---------- DATA TO EXAMINE ----------

Lemma NewBlockUnlocker_checks isValidHexAddress cfg mainnet config mainNet :
  NewBlockUnlocker isValidHexAddress cfg mainnet = Some (config, mainNet) ->
  config = cfg
  /\ minDepth * 2 <= Depth cfg
  /\ minDepth <= ImmatureDepth cfg
  /\ (len (PoolFeeAddress cfg) = 0
      \/ isValidHexAddress (PoolFeeAddress cfg) = true)
  /\ (mainNet = false <-> mainnet = "testnet").
Proof.
  unfold NewBlockUnlocker.
  destruct (Z.eqb_spec (len (PoolFeeAddress cfg)) 0) as [Hlen | Hlen];
    destruct (isValidHexAddress (PoolFeeAddress cfg)) eqn:Hvalid;
    cbn [negb andb]; try discriminate;
    destruct (Z.ltb_spec (Depth cfg) (minDepth * 2)); try discriminate;
    destruct (Z.ltb_spec (ImmatureDepth cfg) minDepth); try discriminate;
    intros [= <- <-];
    (split; [reflexivity |]); (split; [assumption |]);
    (split; [assumption |]); (split; [auto |]);
    destruct (String.eqb_spec mainnet "testnet"); cbn;
    split; congruence.
Qed.

Lemma boundedStore_honours (stored : list BlockData.t) :
  honoursBound (W := unit) (fun maxHeight w => (boundedStore stored maxHeight, w)).
Proof.
  intros maxHeight w cs [= <-]. apply Forall_forall. intros c Hc.
  apply list_elem_of_filter in Hc as [Hc _]. exact Hc.
Qed.

(** X18: What the depth checks of the constructor buy.  For an unlocker that
    [NewBlockUnlocker] accepted (depths within [int64]), a store that
    honours the height bound of a query, and a pending block whose number
    parses to a height [H >= 0]: Pass 1 only asks the node for blocks at
    heights from 0 to [H - 1], and Pass 2 only for heights from 0 to
    [H - 17]; neither asks for the pending block itself or anything above
    it. *)
Theorem constructed_unlocker_reads_below_pending {W} (deps : Deps W)
    (isValidHexAddress : string -> bool) (cfg config : UnlockerConfig)
    (mainnet : string) (mainNet : bool) (st : St) :
  NewBlockUnlocker isValidHexAddress cfg mainnet = Some (config, mainNet) ->
  ImmatureDepth cfg <= maxInt64 ->
  Depth cfg <= maxInt64 ->
  honoursBound (GetCandidates deps) ->
  honoursBound (GetImmatureBlocks deps) ->
  (exists evs,
     trace (snd (unlockPendingBlocks deps config mainNet st))
       = trace st ++ evs
     /\ forall number height,
          pendingNumber evs = Some number ->
          parseNumber number = Ok height ->
          0 <= height ->
          Forall (fun h => 0 <= h < height) (fetchedHeights evs))
  /\ (exists evs,
        trace (snd (unlockAndCreditMiners deps config mainNet st))
          = trace st ++ evs
        /\ forall number height,
             pendingNumber evs = Some number ->
             parseNumber number = Ok height ->
             0 <= height ->
             Forall (fun h => 0 <= h < height - minDepth)
               (fetchedHeights evs)).
Proof.
  intros Hnew Himm Hdepth Hcand Himmature.
  apply NewBlockUnlocker_checks in Hnew as (-> & Hd & Hi & _ & _).
  split.
  - apply (unlockPendingBlocks_below deps cfg mainNet st); [lia | exact Hcand].
  - apply (unlockAndCreditMiners_below deps cfg mainNet st);
      [lia | exact Himmature].
Qed.

Lemma constructed_unlocker_reads_below_pending_witness :
  NewBlockUnlocker (fun _ => true) sampleConfig "mainnet"
    = Some (sampleConfig, true)
  /\ exists evs,
       trace (snd (unlockPendingBlocks
                     (sampleBoundedDeps
                        (Ok (Some (sampleBlock "0x100" "" "" [] [])))
                        (fun h => Ok (Some (sampleBlock "0x0" "0x0000000000"
                                              "0x0" [] [])))
                        [sampleCandidate 100 "0xabc" "" 0;
                         sampleCandidate 250 "0xdef" "" 0]
                        (fun _ _ => Ok ∅))
                     sampleConfig true sampleStart))
         = trace sampleStart ++ evs
       /\ forall number height,
            pendingNumber evs = Some number ->
            parseNumber number = Ok height ->
            0 <= height ->
            Forall (fun h => 0 <= h < height) (fetchedHeights evs).
Proof.
  split; [reflexivity |].
  refine (proj1 (constructed_unlocker_reads_below_pending
                   (sampleBoundedDeps
                      (Ok (Some (sampleBlock "0x100" "" "" [] [])))
                      (fun h => Ok (Some (sampleBlock "0x0" "0x0000000000"
                                            "0x0" [] [])))
                      [sampleCandidate 100 "0xabc" "" 0;
                       sampleCandidate 250 "0xdef" "" 0]
                      (fun _ _ => Ok ∅))
                   (fun _ => true) sampleConfig sampleConfig "mainnet" true
                   sampleStart eq_refl _ _ _ _)).
  - vm_compute. discriminate.
  - vm_compute. discriminate.
  - apply boundedStore_honours.
  - apply boundedStore_honours.
Defined.

(** X17: The credit loops go through the matured blocks in order and stop at
    the first failure.  In the loop of Pass 1 and in the loop of Pass 2 the
    rounds whose shares are asked for, and the blocks for which a record is
    written (a credit or the "unable to credit" marker), are prefixes of
    the matured blocks: no block is skipped, none is recorded twice, and
    nothing is written for a block after one that failed.  When the loop
    runs to its end, every block was asked for and recorded once. *)
Theorem credit_loops_record_in_order {W} (deps : Deps W)
    (config : UnlockerConfig) (bs : list BlockData.t) (st : St) :
  (exists evs,
     trace (snd (immatureLoop deps config bs st)) = trace st ++ evs
     /\ askedRounds evs `prefix_of` (roundOf <$> bs)
     /\ recordedBlocks evs `prefix_of` bs
     /\ (fst (immatureLoop deps config bs st) = Done true ->
         askedRounds evs = roundOf <$> bs /\ recordedBlocks evs = bs))
  /\ (exists evs,
        trace (snd (maturedLoop deps config bs st)) = trace st ++ evs
        /\ askedRounds evs `prefix_of` (roundOf <$> bs)
        /\ recordedBlocks evs `prefix_of` bs
        /\ (fst (maturedLoop deps config bs st) = Done true ->
            askedRounds evs = roundOf <$> bs /\ recordedBlocks evs = bs)).
Proof.
  split.
  - destruct (immatureLoop_records deps config bs st)
      as (evs & Htr & Ha & Hr & Hd).
    exists evs. auto.
  - destruct (maturedLoop_records deps config bs st)
      as (evs & Htr & Ha & Hr & Hd).
    exists evs. auto.
Qed.

(** * The order of a map walk *)

Lemma foldl_foldr_reverse {A B} (f : A -> B -> A) (l : list B) : forall a,
  foldl f a l = foldr (fun x acc => f acc x) a (reverse l).
Proof.
  induction l as [| x l IH]; intros a; [reflexivity |].
  cbn [foldl]. rewrite IH, reverse_cons, foldr_app. reflexivity.
Qed.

----------

__WHAT THE TASK REQUIRES__: Each line must be set down again exactly as above, with no line omitted.

__OUTPUT BELOW__:
Lemma NewBlockUnlocker_checks isValidHexAddress cfg mainnet config mainNet :
  NewBlockUnlocker isValidHexAddress cfg mainnet = Some (config, mainNet) ->
  config = cfg
  /\ minDepth * 2 <= Depth cfg
  /\ minDepth <= ImmatureDepth cfg
  /\ (len (PoolFeeAddress cfg) = 0
      \/ isValidHexAddress (PoolFeeAddress cfg) = true)
  /\ (mainNet = false <-> mainnet = "testnet").
Proof.
  unfold NewBlockUnlocker.
  destruct (Z.eqb_spec (len (PoolFeeAddress cfg)) 0) as [Hlen | Hlen];
    destruct (isValidHexAddress (PoolFeeAddress cfg)) eqn:Hvalid;
    cbn [negb andb]; try discriminate;
    destruct (Z.ltb_spec (Depth cfg) (minDepth * 2)); try discriminate;
    destruct (Z.ltb_spec (ImmatureDepth cfg) minDepth); try discriminate;
    intros [= <- <-];
    (split; [reflexivity |]); (split; [assumption |]);
    (split; [assumption |]); (split; [auto |]);
    destruct (String.eqb_spec mainnet "testnet"); cbn;
    split; congruence.
Qed.

Lemma boundedStore_honours (stored : list BlockData.t) :
  honoursBound (W := unit) (fun maxHeight w => (boundedStore stored maxHeight, w)).
Proof.
  intros maxHeight w cs [= <-]. apply Forall_forall. intros c Hc.
  apply list_elem_of_filter in Hc as [Hc _]. exact Hc.
Qed.

(** X18: What the depth checks of the constructor buy.  For an unlocker that
    [NewBlockUnlocker] accepted (depths within [int64]), a store that
    honours the height bound of a query, and a pending block whose number
    parses to a height [H >= 0]: Pass 1 only asks the node for blocks at
    heights from 0 to [H - 1], and Pass 2 only for heights from 0 to
    [H - 17]; neither asks for the pending block itself or anything above
    it. *)
Theorem constructed_unlocker_reads_below_pending {W} (deps : Deps W)
    (isValidHexAddress : string -> bool) (cfg config : UnlockerConfig)
    (mainnet : string) (mainNet : bool) (st : St) :
  NewBlockUnlocker isValidHexAddress cfg mainnet = Some (config, mainNet) ->
  ImmatureDepth cfg <= maxInt64 ->
  Depth cfg <= maxInt64 ->
  honoursBound (GetCandidates deps) ->
  honoursBound (GetImmatureBlocks deps) ->
  (exists evs,
     trace (snd (unlockPendingBlocks deps config mainNet st))
       = trace st ++ evs
     /\ forall number height,
          pendingNumber evs = Some number ->
          parseNumber number = Ok height ->
          0 <= height ->
          Forall (fun h => 0 <= h < height) (fetchedHeights evs))
  /\ (exists evs,
        trace (snd (unlockAndCreditMiners deps config mainNet st))
          = trace st ++ evs
        /\ forall number height,
             pendingNumber evs = Some number ->
             parseNumber number = Ok height ->
             0 <= height ->
             Forall (fun h => 0 <= h < height - minDepth)
               (fetchedHeights evs)).
Proof.
  intros Hnew Himm Hdepth Hcand Himmature.
  apply NewBlockUnlocker_checks in Hnew as (-> & Hd & Hi & _ & _).
  split.
  - apply (unlockPendingBlocks_below deps cfg mainNet st); [lia | exact Hcand].
  - apply (unlockAndCreditMiners_below deps cfg mainNet st);
      [lia | exact Himmature].
Qed.

Lemma constructed_unlocker_reads_below_pending_witness :
  NewBlockUnlocker (fun _ => true) sampleConfig "mainnet"
    = Some (sampleConfig, true)
  /\ exists evs,
       trace (snd (unlockPendingBlocks
                     (sampleBoundedDeps
                        (Ok (Some (sampleBlock "0x100" "" "" [] [])))
                        (fun h => Ok (Some (sampleBlock "0x0" "0x0000000000"
                                              "0x0" [] [])))
                        [sampleCandidate 100 "0xabc" "" 0;
                         sampleCandidate 250 "0xdef" "" 0]
                        (fun _ _ => Ok ∅))
                     sampleConfig true sampleStart))
         = trace sampleStart ++ evs
       /\ forall number height,
            pendingNumber evs = Some number ->
            parseNumber number = Ok height ->
            0 <= height ->
            Forall (fun h => 0 <= h < height) (fetchedHeights evs).
Proof.
  split; [reflexivity |].
  refine (proj1 (constructed_unlocker_reads_below_pending
                   (sampleBoundedDeps
                      (Ok (Some (sampleBlock "0x100" "" "" [] [])))
                      (fun h => Ok (Some (sampleBlock "0x0" "0x0000000000"
                                            "0x0" [] [])))
                      [sampleCandidate 100 "0xabc" "" 0;
                       sampleCandidate 250 "0xdef" "" 0]
                      (fun _ _ => Ok ∅))
                   (fun _ => true) sampleConfig sampleConfig "mainnet" true
                   sampleStart eq_refl _ _ _ _)).
  - vm_compute. discriminate.
  - vm_compute. discriminate.
  - apply boundedStore_honours.
  - apply boundedStore_honours.
Defined.

(** X17: The credit loops go through the matured blocks in order and stop at
    the first failure.  In the loop of Pass 1 and in the loop of Pass 2 the
    rounds whose shares are asked for, and the blocks for which a record is
    written (a credit or the "unable to credit" marker), are prefixes of
    the matured blocks: no block is skipped, none is recorded twice, and
    nothing is written for a block after one that failed.  When the loop
    runs to its end, every block was asked for and recorded once. *)
Theorem credit_loops_record_in_order {W} (deps : Deps W)
    (config : UnlockerConfig) (bs : list BlockData.t) (st : St) :
  (exists evs,
     trace (snd (immatureLoop deps config bs st)) = trace st ++ evs
     /\ askedRounds evs `prefix_of` (roundOf <$> bs)
     /\ recordedBlocks evs `prefix_of` bs
     /\ (fst (immatureLoop deps config bs st) = Done true ->
         askedRounds evs = roundOf <$> bs /\ recordedBlocks evs = bs))
  /\ (exists evs,
        trace (snd (maturedLoop deps config bs st)) = trace st ++ evs
        /\ askedRounds evs `prefix_of` (roundOf <$> bs)
        /\ recordedBlocks evs `prefix_of` bs
        /\ (fst (maturedLoop deps config bs st) = Done true ->
            askedRounds evs = roundOf <$> bs /\ recordedBlocks evs = bs)).
Proof.
  split.
  - destruct (immatureLoop_records deps config bs st)
      as (evs & Htr & Ha & Hr & Hd).
    exists evs. auto.
  - destruct (maturedLoop_records deps config bs st)
      as (evs & Htr & Ha & Hr & Hd).
    exists evs. auto.
Qed.

(** * The order of a map walk *)

Lemma foldl_foldr_reverse {A B} (f : A -> B -> A) (l : list B) : forall a,
  foldl f a l = foldr (fun x acc => f acc x) a (reverse l).
Proof.
  induction l as [| x l IH]; intros a; [reflexivity |].
  cbn [foldl]. rewrite IH, reverse_cons, foldr_app. reflexivity.
Qed.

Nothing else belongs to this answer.